Las monjas del convento de San Antonio de Padua de Toledo, situado en el centro de la ciudad, no solo elaboran dulces y helados deliciosos que luego ponen a la venta en su propia tiendecita de la capital manchega. Además de almendras garrapiñadas, marquesitas, turrón, mazapán o yemas de huevo, las hermanas dedican buena parte de su día a otro proyecto: la salvación del conejo gigante español, una misión en la que están embarcadas desde hace más de treinta años a raíz de un plan conjunto de la Universidad Complutense de Madrid y el Ministerio de Agricultura, llamado Programa de conservación y mejora de la raza cunícola gigante de España, que está catalogada en peligro de extinción. En un reportaje de la televisión autonómica, las mismas monjas, como sor Consuelo, explican que, cuando entró en el convento de San Antonio de Padua, les pidió a sus padres que le trajeran un par de ejemplares, una decisión que gustó a sus compañeras y se apuntaron a la cría.

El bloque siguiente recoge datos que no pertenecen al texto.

(** A subaccount belongs to the base account it was made from. *)
Theorem make_subaccount_parts b k :
  0 <= b < 2 ^ 64 -> 0 <= k < 256 ->
  base_account (make_subaccount b k) = base_account b /\ subaccount (make_subaccount b k) = k.
Proof.
  intros Hb Hk. assert (E : make_subaccount b k = b / 256 * 256 + k).
  { unfold make_subaccount. fold (base_account b). rewrite base_account_spec by done.
    change 256 with (2 ^ 8) at 2. rewrite <- Z.shiftl_mul_pow2 by lia.
    rewrite lor_shiftl_add by (change (2 ^ 8) with 256; lia). done. }
  rewrite E, subaccount_spec, !base_account_spec by mlia. mlia.
Qed.

Lemma make_subaccount_parts_witness :
  base_account (make_subaccount 512 3) = base_account 512 /\ subaccount (make_subaccount 512 3) = 3.
Proof. exact (make_subaccount_parts 512 3 ltac:(lia) ltac:(lia)). Defined.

“La cría es más complicada que en el caso de los conejos de carne, por su tamaño”, informan, ya que, hay que tenerlo presente, los ejemplares de esta raza de conejos pueden llegar a medir 90 centímetros y pesar 9 kilos. “Tienen un carácter muy tranquilo, es un animal que come mucho más que los demás por su dimensión”, añade la monja experta, que habla de unas jaulas específicas para evitar que los hierros les hagan daño en las patas. Yendo más allá, sor Consuelo informa de que han conseguido recuperar los ejemplares blancos, a pesar de que estos no están reconocidos como conejos gigantes españoles. “En su origen sí que existían. Entonces, le hice una promesa a un señor asturiano, que me dio todos sus conejos cuando enfermó y me pidió que trabajara con los blancos. Yo se lo prometí y aquí estamos”. Para conseguir que este conejo se críe en las mejores condiciones, el convento tiene una nave climatizada, donde nunca se baja de los 16 grados ni se sobrepasan los 23. Las jaulas se limpian cada dos días y se fumiga una vez a la semana.

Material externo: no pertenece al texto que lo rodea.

(* ===== verification/Accounts.v ===== *)
(** * psibase: the Accounts service

    [src/packages/system/Accounts/src/Accounts.cpp].  An action takes the
    account that called it as its first argument ([getSender()]); the receiver
    is the account the service is deployed to ([accounts]).  The auth service
    that [setAuthServ] consults is reached through [AuthDispatch]. *)

From S2P Require Import Prelude Names Services AuthAny.

Definition MIN_ALLOWED_ACCOUNT_LENGTH : Z := 8.

(** ** Operations *)

Module Accounts.

Definition put_account (a : Account) : act unit :=
  modify_accounts (fun t => set_a_accounts (<[accountNum a := a]> (a_accounts t)) t).

(** The loop over [CodeTable] in [init]. *)
Fixpoint init_loop (codes : list Z) (totalAccounts : Z) : act Z :=
  match codes with
  | [] => mret totalAccounts
  | codeNum :: codes =>
      put_account {| accountNum := codeNum; authService := auth_delegate_service; authSequence := 0 |} ;;
      init_loop codes (u32 (totalAccounts + 1))
  end.

Definition init : act unit :=
  status ← gets (fun w => a_status (w_accounts w));
  match status with
  | Some _ => mret tt
  | None =>
      codes ← gets (fun w => (map_to_list (n_code (w_native w))).*1);
      totalAccounts ← init_loop codes 0;
      modify_accounts (set_a_status (Some totalAccounts))
  end.

(** [str.starts_with("x-")]. *)
Definition starts_with_x (s : bytes) : bool := bool_decide (take 2 s = str "x-").

Definition preapproveAcc (sender name : AccountNumber) : act unit :=
  strName ← deref (account_str name);
  (if negb (subaccount name =? 0) then
     if negb (sender =? base_account name)
     then abortMessage "subaccount can only be created by its base account" else mret tt
   else if starts_with_x strName then
     require (sender =? accounts_service) "The 'x-' account prefix is reserved for infrastructure providers"
   else require ((sender =? accounts_service) || (sender =? namemarket_service)) "unauthorized") ;;
  modify_accounts (fun t => set_a_preapproved (a_preapproved t ++ [name]) t).

Definition getAccount (name : AccountNumber) : act (option Account) :=
  gets (fun w => a_accounts (w_accounts w) !! name).

(** The naming rules for an account that has not been preapproved. *)
Definition check_name_rules (sender name : AccountNumber) (strName : bytes) : act unit :=
  if negb (subaccount name =? 0) then
    require (sender =? base_account name) "Subaccounts can only be created by the primary account"
  else if negb (sender =? accounts_service) then
    require (negb (starts_with_x strName)) "The 'x-' account prefix is reserved for infrastructure providers" ;;
    require (MIN_ALLOWED_ACCOUNT_LENGTH <=? Z.of_nat (length strName)) "account name must be at least 8 characters"
  else mret tt.

Definition newAccount (sender name authSvc : AccountNumber) (requireMatch : bool) : act bool :=
  status ← gets (fun w => a_status (w_accounts w));
  totalAccounts ← (match status with Some n => mret n | None => abortMessage "not started" end);
  strName ← deref (account_str name);
  require (negb (name =? 0)) "invalid account name" ;;
  back ← deref (last strName);
  require (negb (back =? chr "-")) "account name must not end in a hyphen" ;;
  preapproved ← gets (fun w => a_preapproved (w_accounts w));
  (if contains preapproved name then mret tt else check_name_rules sender name strName) ;;
  require (negb (AccountNumber_of_name strName =? 0)) "invalid account name" ;;
  existing ← getAccount name;
  match existing with
  | Some existing =>
      if requireMatch && negb (authService existing =? authSvc)
      then abortMessage "account already exists" else mret false
  | None =>
      auth ← getAccount authSvc;
      require (bool_decide (auth <> None)) "unknown auth service" ;;
      put_account {| accountNum := name; authService := authSvc; authSequence := 0 |} ;;
      modify_accounts (set_a_status (Some (u32 (totalAccounts + 1)))) ;;
      mret true
  end.

Definition setAuthServ `{AuthDispatch} (sender authSvc : AccountNumber) : act unit :=
  account ← getAccount sender;
  account ← (match account with Some a => mret a | None => abortMessage "account does not exist" end);
  canAuthUserSys (auth_service authSvc) sender ;;
  put_account {| accountNum := accountNum account; authService := authSvc;
                 authSequence := u64 (authSequence account + 1) |}.

Definition getAuthOf (account : AccountNumber) : act AccountNumber :=
  accountRow ← getAccount account;
  match accountRow with
  | Some row => mret (authService row)
  | None => abortMessage "account does not exist"
  end.

Definition incAuthSeq (sender name : AccountNumber) : act unit :=
  accountRow ← getAccount name;
  match accountRow with
  | Some row =>
      if authService row =? sender
      then put_account {| accountNum := accountNum row; authService := authService row;
                          authSequence := u64 (authSequence row + 1) |}
      else mret tt
  | None => mret tt
  end.

Definition exists_account (name : AccountNumber) : act bool :=
  row ← getAccount name; mret (bool_decide (row <> None)).

(** The actions that change the service's state, as other services and
    transactions invoke them. *)
Inductive op :=
| Init
| PreapproveAcc (name : AccountNumber)
| NewAccount (name authSvc : AccountNumber) (requireMatch : bool)
| SetAuthServ (authSvc : AccountNumber)
| IncAuthSeq (name : AccountNumber).

Definition run `{AuthDispatch} (sender : AccountNumber) (o : op) : act unit :=
  match o with
  | Init => init
  | PreapproveAcc name => preapproveAcc sender name
  | NewAccount name a m => newAccount sender name a m ;; mret tt
  | SetAuthServ a => setAuthServ sender a
  | IncAuthSeq name => incAuthSeq sender name
  end.

#[local] Opaque account_str AccountNumber_of_name subaccount base_account.

(** ** The exact effect of newAccount *)

(** The naming rules of [check_name_rules]. *)
Definition rules (sender name : AccountNumber) (strName : bytes) : Prop :=
  (subaccount name <> 0 /\ sender = base_account name) \/
  (subaccount name = 0 /\
   (sender = accounts_service \/ (starts_with_x strName = false /\ 8 <= Z.of_nat (length strName)))).

(** What [newAccount] demands of a name, whether or not the account exists. *)
Definition name_ok (w : world) (sender name : AccountNumber) : Prop :=
  exists strName c,
    account_str name = Some strName /\ last strName = Some c /\ c <> chr "-" /\ name <> 0 /\
    AccountNumber_of_name strName <> 0 /\
    (name ∈ a_preapproved (w_accounts w) \/ rules sender name strName).

(** The state after the creation of an account. *)
Definition created (w : world) (total : Z) (name authSvc : AccountNumber) : world :=
  let t := w_accounts w in
  set_w_accounts {| a_status := Some (u32 (total + 1));
                    a_accounts := <[name := {| accountNum := name; authService := authSvc; authSequence := 0 |}]> (a_accounts t);
                    a_preapproved := a_preapproved t |} w.

Lemma check_name_rules_ok sender name strName w r :
  check_name_rules sender name strName w = Ok r <-> rules sender name strName /\ r = (tt, w).
Proof.
  unfold check_name_rules, rules, MIN_ALLOWED_ACCOUNT_LENGTH. split.
  - intros E. act_inv; zbool; split; auto.
  - intros [R ->]. cbv [mbind act_bind require mret act_ret].
    destruct (Z.eqb_spec (subaccount name) 0); cbn [negb]; [|by destruct R as [[_ ->]|[? _]]; [rewrite Z.eqb_refl|]].
    destruct R as [[? _]|[_ R]]; [done|]. destruct (Z.eqb_spec sender accounts_service); [done|].
    destruct R as [?|[-> ?]]; [done|]. cbn. by replace (8 <=? Z.of_nat (length strName)) with true by lia.
Qed.

Lemma newAccount_ok sender name authSvc m w b w' :
  newAccount sender name authSvc m w = Ok (b, w') <->
  exists total, a_status (w_accounts w) = Some total /\ name_ok w sender name /\
    match a_accounts (w_accounts w) !! name with
    | Some e => b = false /\ w' = w /\ (m = true -> authService e = authSvc)
    | None => b = true /\ is_Some (a_accounts (w_accounts w) !! authSvc) /\ w' = created w total name authSvc
    end.
Proof.
  unfold newAccount, getAccount, put_account, modify_accounts. split.
  - intros E. act_inv.
    all: match goal with H : check_name_rules _ _ _ _ = Ok _ |- _ => apply check_name_rules_ok in H as [? ?] | _ => idtac end.
    all: act_inv.
    all: zbool; eexists; (split; [eassumption|]).
    all: (split; [eexists _, _; do 2 (split; [eassumption|]); do 3 (split; [assumption|]);
      first [right; assumption | left; apply contains_true; assumption]|]).
    all: match goal with H : ?x = _ |- context [match ?x with _ => _ end] => rewrite H end.
    all: match goal with
         | H : bool_decide _ = true |- _ =>
             apply bool_decide_eq_true, not_eq_None_Some in H; split_and!; [reflexivity | exact H | reflexivity]
         | H : _ = false \/ _ = false |- _ =>
             split_and!; [reflexivity..|]; intros ->; destruct H as [?|?]; zbool; [discriminate|assumption]
         end.
  - intros (total & Es & (str & c & Estr & Elast & Hc & Hn & Hv & Hr) & Hex).
    cbv [mbind act_bind gets require modify]. rewrite Es. cbv [mret act_ret]. rewrite Estr. cbn [deref].
    cbv [mret act_ret]. rewrite (proj2 (Z.eqb_neq name 0)) by done. cbn [negb]. rewrite Elast. cbn [deref].
    cbv [mret act_ret]. rewrite (proj2 (Z.eqb_neq c _)) by done. cbn [negb].
    replace ((if contains (a_preapproved (w_accounts w)) name then fun w0 => Ok (tt, w0) else check_name_rules sender name str) w)
      with (Ok (tt, w)).
    2:{ destruct contains eqn:Ec; [done|]. symmetry. apply check_name_rules_ok. split; [|done].
        destruct Hr as [Hp|Hr]; [|done]. apply contains_true in Hp. congruence. }
    rewrite (proj2 (Z.eqb_neq (AccountNumber_of_name str) 0)) by done. cbn [negb].
    destruct (a_accounts (w_accounts w) !! name) as [e|] eqn:Ee.
    + destruct Hex as (-> & -> & Hm). destruct m; [|done]. by rewrite Hm, Z.eqb_refl.
    + destruct Hex as (-> & Ha & ->). by rewrite bool_decide_eq_true_2 by (by apply not_eq_None_Some).
Qed.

Aunque hace muchos años que las monjas de este convento dedican parte de su tiempo al cuidado de esta especie en extinción, en las últimas semanas se han hecho “virales” en las redes sociales, donde han recibido el apoyo de cientos de personas que alaban una labor que, hasta ahora, no había sido reconocida. En los últimos meses, la Diputación de Toledo ha aprobado un convenio de colaboración con el convento para apoyar su proyecto.